DevOps Pipeline

DevOps Pipeline Workflow

Complete DevOps workflow for managing microservices on Kubernetes with CI/CD pipeline, monitoring, and infrastructure automation.

Overview

This workflow is designed for DevOps teams managing:

Microservices Architecture: Multiple services deployed independently
Kubernetes Infrastructure: Container orchestration and management
CI/CD Pipelines: Automated testing, building, and deployment
Monitoring & Observability: Comprehensive system monitoring
Infrastructure as Code: Automated infrastructure management

Collection Setup

Repository: company/devops-pipeline

# Initialize DevOps collection
mkdir devops-pipeline && cd devops-pipeline
git init
git remote add origin git@github.com:company/devops-pipeline.git

# Create collection structure
mkdir -p bin/{infrastructure,deployment,monitoring,security,backup}
mkdir -p docs/{infrastructure,deployment,monitoring,security,backup}
mkdir -p config/{k8s,helm,terraform}
mkdir -p scripts/{ci,cd,maintenance}

Collection Metadata (dotrun.collection.yml):

name: "devops-pipeline"
description: "DevOps automation and infrastructure management tools"
author: "DevOps Team"
version: "2.0.0"
dependencies:
  - kubectl
  - helm
  - docker
  - git
  - terraform
optional_dependencies:
  - istioctl
  - argocd
  - flux
  - prometheus
categories:
  - infrastructure
  - deployment
  - monitoring
  - security
  - backup

Infrastructure Scripts

Cluster Setup

bin/infrastructure/setup-cluster.sh:

#!/usr/bin/env bash
### DOC
# Set up Kubernetes cluster with monitoring and ingress
# Configures complete production-ready cluster
### DOC
set -euo pipefail

source "$DR_CONFIG/helpers/pkg.sh"
validatePkg kubectl helm

main() {
  local cluster_name="${1:-dev-cluster}"
  local environment="${2:-development}"

  echo "🏗️  Setting up Kubernetes cluster: $cluster_name"

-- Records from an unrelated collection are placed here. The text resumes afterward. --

#[local] Set Default Proof Using "Type".

(** [*regexp.Regexp] and [error] are opaque to this package. *)
Context {Regexp : Type}.
Context {error : Type}.

(** [filter.GlobToRegexp], the external glob translator: it returns a
    compiled pattern ([inl]) or an error ([inr]). *)
Variable GlobToRegexp : string -> bool -> Regexp + error.

(** [runtime.GOOS], fixed at build time. *)
Variable GOOS : string.

(** [fs.Mebi], a constant of the [fs] package. *)
Variable Mebi : fs.SizeSuffix.

(** Options is options for creating the vfs *)
Record Options : Type := mkOptions {
  NoSeek             : bool;
  NoChecksum         : bool;
  ReadOnly           : bool;
  NoModTime          : bool;
  DirCacheTime       : time.Duration;
  PollInterval       : time.Duration;
  Umask              : Z;
  UID                : Z;
  GID                : Z;
  DirPerms           : os.FileMode;
  FilePerms          : os.FileMode;
  ChunkSize          : fs.SizeSuffix;
  ChunkSizeLimit     : fs.SizeSuffix;
  CacheMode_         : CacheMode;
  CacheMaxAge        : time.Duration;
  CacheMaxSize       : fs.SizeSuffix;
  CacheMinFreeSpace  : fs.SizeSuffix;
  CachePollInterval  : time.Duration;
  CaseInsensitive    : bool;
  WriteWait          : time.Duration;
  ReadWait           : time.Duration;
  WriteBack          : time.Duration;
  ReadAhead          : fs.SizeSuffix;
  UsedIsSize         : bool;
  FastFingerprint    : bool;
  DiskSpaceTotalSize : fs.SizeSuffix;
  VfsUploadExclude   : list string;
  VfsExcludeRegex    : list Regexp
}.

(** Assignments to the three fields that [Init] writes. *)

Definition set_DirPerms (opt : Options) (v : os.FileMode) : Options :=
  mkOptions
    (NoSeek opt) (NoChecksum opt) (ReadOnly opt) (NoModTime opt)
    (DirCacheTime opt) (PollInterval opt) (Umask opt) (UID opt) (GID opt)
    v (FilePerms opt)
    (ChunkSize opt) (ChunkSizeLimit opt) (CacheMode_ opt) (CacheMaxAge opt)
    (CacheMaxSize opt) (CacheMinFreeSpace opt) (CachePollInterval opt)
    (CaseInsensitive opt) (WriteWait opt) (ReadWait opt) (WriteBack opt)
    (ReadAhead opt) (UsedIsSize opt) (FastFingerprint opt)
    (DiskSpaceTotalSize opt) (VfsUploadExclude opt) (VfsExcludeRegex opt).

Definition set_FilePerms (opt : Options) (v : os.FileMode) : Options :=
  mkOptions
    (NoSeek opt) (NoChecksum opt) (ReadOnly opt) (NoModTime opt)
    (DirCacheTime opt) (PollInterval opt) (Umask opt) (UID opt) (GID opt)
    (DirPerms opt) v
    (ChunkSize opt) (ChunkSizeLimit opt) (CacheMode_ opt) (CacheMaxAge opt)
    (CacheMaxSize opt) (CacheMinFreeSpace opt) (CachePollInterval opt)
    (CaseInsensitive opt) (WriteWait opt) (ReadWait opt) (WriteBack opt)
    (ReadAhead opt) (UsedIsSize opt) (FastFingerprint opt)
    (DiskSpaceTotalSize opt) (VfsUploadExclude opt) (VfsExcludeRegex opt).

Definition set_VfsExcludeRegex (opt : Options) (v : list Regexp) : Options :=
  mkOptions
    (NoSeek opt) (NoChecksum opt) (ReadOnly opt) (NoModTime opt)
    (DirCacheTime opt) (PollInterval opt) (Umask opt) (UID opt) (GID opt)
    (DirPerms opt) (FilePerms opt)
    (ChunkSize opt) (ChunkSizeLimit opt) (CacheMode_ opt) (CacheMaxAge opt)
    (CacheMaxSize opt) (CacheMinFreeSpace opt) (CachePollInterval opt)
    (CaseInsensitive opt) (WriteWait opt) (ReadWait opt) (WriteBack opt)
    (ReadAhead opt) (UsedIsSize opt) (FastFingerprint opt)
    (DiskSpaceTotalSize opt) (VfsUploadExclude opt) v.

(** DefaultOpt is the default values uses for Opt.  Fields the literal
    does not name ([FastFingerprint], [VfsUploadExclude],
    [VfsExcludeRegex]) take their zero value. *)
Definition DefaultOpt : Options := {|
  NoModTime          := false;
  NoChecksum         := false;
  NoSeek             := false;
  DirCacheTime       := 5 * 60 * time.Second;
  PollInterval       := time.Minute;
  ReadOnly           := false;
  Umask              := 0;
  UID                := Go.not32 (Go.uint32 0);
  GID                := Go.not32 (Go.uint32 0);
  DirPerms           := Go.uint32 (oct [0; 7; 7; 7]);
  FilePerms          := Go.uint32 (oct [0; 6; 6; 6]);
  CacheMode_         := CacheModeOff;
  CacheMaxAge        := 3600 * time.Second;
  CachePollInterval  := 60 * time.Second;
  ChunkSize          := 128 * Mebi;
  ChunkSizeLimit     := -1;
  CacheMaxSize       := -1;
  CacheMinFreeSpace  := -1;
  CaseInsensitive    := Go.streq GOOS "windows" || Go.streq GOOS "darwin";
  WriteWait          := 1000 * time.Millisecond;
  ReadWait           := 20 * time.Millisecond;
  WriteBack          := 5 * time.Second;
  ReadAhead          := 0 * Mebi;
  UsedIsSize         := false;
  DiskSpaceTotalSize := -1;
  FastFingerprint    := false;
  VfsUploadExclude   := [];
  VfsExcludeRegex    := []
|}.

(** ** Calls that leave the package

    A computation threads the trace of external calls made so far. *)

Inductive event : Type :=
| CallGlobToRegexp (glob : string) (flag : bool)
| CallErrorf (o : string) (format : string) (arg : error).

Definition M (A : Type) : Type := list event -> A * list event.

Definition ret {A : Type} (a : A) : M A := fun tr => (a, tr).

Definition bind {A B : Type} (m : M A) (k : A -> M B) : M B :=
  fun tr => let (a, tr') := m tr in k a tr'.

Notation "x <- m ;; k" := (bind m (fun x => k))
  (at level 61, m at next level, right associativity).
Notation "m ;;; k" := (bind m (fun _ => k))
  (at level 61, right associativity).

(** [filter.GlobToRegexp(glob, flag)] *)
Definition filter_GlobToRegexp (glob : string) (flag : bool)
  : M (Regexp + error) :=
  fun tr => (GlobToRegexp glob flag, tr ++ [CallGlobToRegexp glob flag]).

(** [fs.Errorf(o, format, arg)] *)
Definition fs_Errorf (o : string) (format : string) (arg : error) : M unit :=
  fun tr => (tt, tr ++ [CallErrorf o format arg]).

Definition errorf_format : string :=
  "Could not generate regex from glob for VFS cache exclusion: %v".

(** The body of [for _, pattern := range opt.VfsUploadExclude].  The
    ranged slice is evaluated once, before the first iteration; [opt] is
    the record behind the pointer. *)
Fixpoint range_VfsUploadExclude (patterns : list string) (opt : Options)
  : M Options :=
  match patterns with
  | [] => ret opt
  | pattern :: rest =>
      r <- filter_GlobToRegexp pattern true ;;
      match r with
      | inr err =>
          fs_Errorf pattern errorf_format err ;;;
          range_VfsUploadExclude rest opt
      | inl regexPattern =>
          range_VfsUploadExclude rest
            (set_VfsExcludeRegex opt (VfsExcludeRegex opt ++ [regexPattern]))
      end
  end.

Definition initializeExclusionPatterns (opt : Options) : M Options :=
  range_VfsUploadExclude (VfsUploadExclude opt) opt.

(** Init the options, making sure everything is within range *)
Definition Init (opt : Options) : M Options :=
  (* Mask the permissions with the umask *)
  let opt := set_DirPerms opt
    (Z.land (DirPerms opt) (Go.not32 (os.FileMode_of_int (Umask opt)))) in
  let opt := set_FilePerms opt
    (Z.land (FilePerms opt) (Go.not32 (os.FileMode_of_int (Umask opt)))) in
  (* Make sure directories are returned as directories *)
  let opt := set_DirPerms opt (Z.lor (DirPerms opt) os.ModeDir) in
  initializeExclusionPatterns opt.

(** The record a computation returns and the calls it adds to the trace
    [tr] it is started on. *)
Definition result_of {A : Type} (m : M A) (tr : list event) : A := fst (m tr).

Definition emitted {A : Type} (m : M A) (tr : list event) : list event :=
  skipn (List.length tr) (snd (m tr)).

(** Two calls of [Init] on the same record, one after the other. *)
Definition Init_twice (opt : Options) : M Options :=
  opt1 <- Init opt ;; Init opt1.

(** ** Reading a trace *)

(** The translator calls of a trace, with the flag each one passed. *)
Fixpoint translator_calls (tr : list event) : list (string * bool) :=
  match tr with
  | [] => []
  | CallGlobToRegexp glob flag :: rest => (glob, flag) :: translator_calls rest
  | CallErrorf _ _ _ :: rest => translator_calls rest
  end.

(** The diagnostics of a trace. *)
Fixpoint diagnostics (tr : list event) : list (string * string * error) :=
  match tr with
  | [] => []
  | CallGlobToRegexp _ _ :: rest => diagnostics rest
  | CallErrorf o format arg :: rest => (o, format, arg) :: diagnostics rest
  end.




(** ** What one glob contributes *)

(** Whether the translator accepts a glob, under the flag [Init] passes. *)
Definition compiles (glob : string) : bool :=
  match GlobToRegexp glob true with
  | inl _ => true
  | inr _ => false
  end.

(** The patterns appended for one glob: one or none. *)
Definition compiled (glob : string) : list Regexp :=
  match GlobToRegexp glob true with
  | inl regexPattern => [regexPattern]
  | inr _ => []
  end.

(** The calls made for one glob. *)
Definition calls_for (glob : string) : list event :=
  CallGlobToRegexp glob true ::
  match GlobToRegexp glob true with
  | inl _ => []
  | inr err => [CallErrorf glob errorf_format err]
  end.

(** A record with another umask, as a caller overriding the default sets
    it. *)
Definition set_Umask (opt : Options) (v : Z) : Options :=
  mkOptions
    (NoSeek opt) (NoChecksum opt) (ReadOnly opt) (NoModTime opt)
    (DirCacheTime opt) (PollInterval opt) v (UID opt) (GID opt)
    (DirPerms opt) (FilePerms opt)
    (ChunkSize opt) (ChunkSizeLimit opt) (CacheMode_ opt) (CacheMaxAge opt)
    (CacheMaxSize opt) (CacheMinFreeSpace opt) (CachePollInterval opt)
    (CaseInsensitive opt) (WriteWait opt) (ReadWait opt) (WriteBack opt)
    (ReadAhead opt) (UsedIsSize opt) (FastFingerprint opt)
    (DiskSpaceTotalSize opt) (VfsUploadExclude opt) (VfsExcludeRegex opt).

(** A record with another glob list, used to compare runs of [Init]. *)
Definition set_VfsUploadExclude (opt : Options) (v : list string) : Options :=
  mkOptions
    (NoSeek opt) (NoChecksum opt) (ReadOnly opt) (NoModTime opt)
    (DirCacheTime opt) (PollInterval opt) (Umask opt) (UID opt) (GID opt)
    (DirPerms opt) (FilePerms opt)
    (ChunkSize opt) (ChunkSizeLimit opt) (CacheMode_ opt) (CacheMaxAge opt)
    (CacheMaxSize opt) (CacheMinFreeSpace opt) (CachePollInterval opt)
    (CaseInsensitive opt) (WriteWait opt) (ReadWait opt) (WriteBack opt)
    (ReadAhead opt) (UsedIsSize opt) (FastFingerprint opt)
    (DiskSpaceTotalSize opt) v (VfsExcludeRegex opt).

(** The record [Init] hands to the loop. *)
Definition masked (opt : Options) : Options :=
  let opt := set_DirPerms opt
    (Z.land (DirPerms opt) (Go.not32 (os.FileMode_of_int (Umask opt)))) in
  let opt := set_FilePerms opt
    (Z.land (FilePerms opt) (Go.not32 (os.FileMode_of_int (Umask opt)))) in
  set_DirPerms opt (Z.lor (DirPerms opt) os.ModeDir).

(** The values a Go [uint32] can hold. *)
Definition is_uint32 (z : Z) : Prop := 0 <= z < 2 ^ 32.

(** [n] calls of [Init] in a row on the same record. *)
Fixpoint Init_n (n : nat) (opt : Options) : M Options :=
  match n with
  | O => ret opt
  | S k => opt1 <- Init opt ;; Init_n k opt1
  end.

(** ** Bit-level facts about the permission arithmetic *)

Lemma not32_testbit (x : Z) (n : Z) :
  Z.testbit (Go.not32 (Go.uint32 x)) n
  = (0 <=? n) && (n <? 32) && negb (Z.testbit x n).
Proof.
  unfold Go.not32, Go.uint32.
  destruct (Z.leb_spec 0 n) as [Hn | Hn].
  - destruct (Z.ltb_spec n 32) as [Hlt | Hge].
    + rewrite Z.mod_pow2_bits_low by lia.
      rewrite Z.lnot_spec by lia.
      rewrite Z.mod_pow2_bits_low by lia. reflexivity.
    + rewrite Z.mod_pow2_bits_high by lia. reflexivity.
  - rewrite Z.testbit_neg_r by lia. reflexivity.
Qed.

  # Install ingress controller
  echo "🌐 Installing NGINX Ingress Controller..."
  helm repo add ingress-nginx https://kubernetes.github.io/ingress-nginx
  helm repo update
  helm install ingress-nginx ingress-nginx/ingress-nginx \
    --create-namespace \
    --namespace ingress-nginx \
    --values config/helm/ingress-nginx-values.yaml

  # Install monitoring stack
  echo "📊 Installing monitoring stack..."
  helm repo add prometheus-community https://prometheus-community.github.io/helm-charts
  helm install monitoring prometheus-community/kube-prometheus-stack \
    --create-namespace \
    --namespace monitoring \
    --values config/helm/monitoring-values.yaml

  # Install cert-manager for TLS
  echo "🔒 Installing cert-manager..."
  helm repo add jetstack https://charts.jetstack.io
  helm install cert-manager jetstack/cert-manager \
    --namespace cert-manager \
    --create-namespace \
    --set installCRDs=true \
    --values config/helm/cert-manager-values.yaml

  # Install service mesh (optional)
  if [[ "$environment" == "production" ]]; then
    echo "🕸️  Installing Istio service mesh..."
    dr infrastructure/setup-istio
  fi

  echo "✅ Cluster setup complete!"
  echo "🔍 Checking cluster status..."
  kubectl get nodes
  kubectl get pods -A
}

main "$@"

Terraform Infrastructure

bin/infrastructure/terraform-apply.sh:

#!/usr/bin/env bash
### DOC
# Apply Terraform infrastructure changes with safety checks
### DOC
set -euo pipefail

source "$DR_CONFIG/helpers/pkg.sh"
validatePkg terraform

main() {
  local environment="${1:-development}"
  local action="${2:-plan}"

  echo "🏗️  Running Terraform $action for $environment..."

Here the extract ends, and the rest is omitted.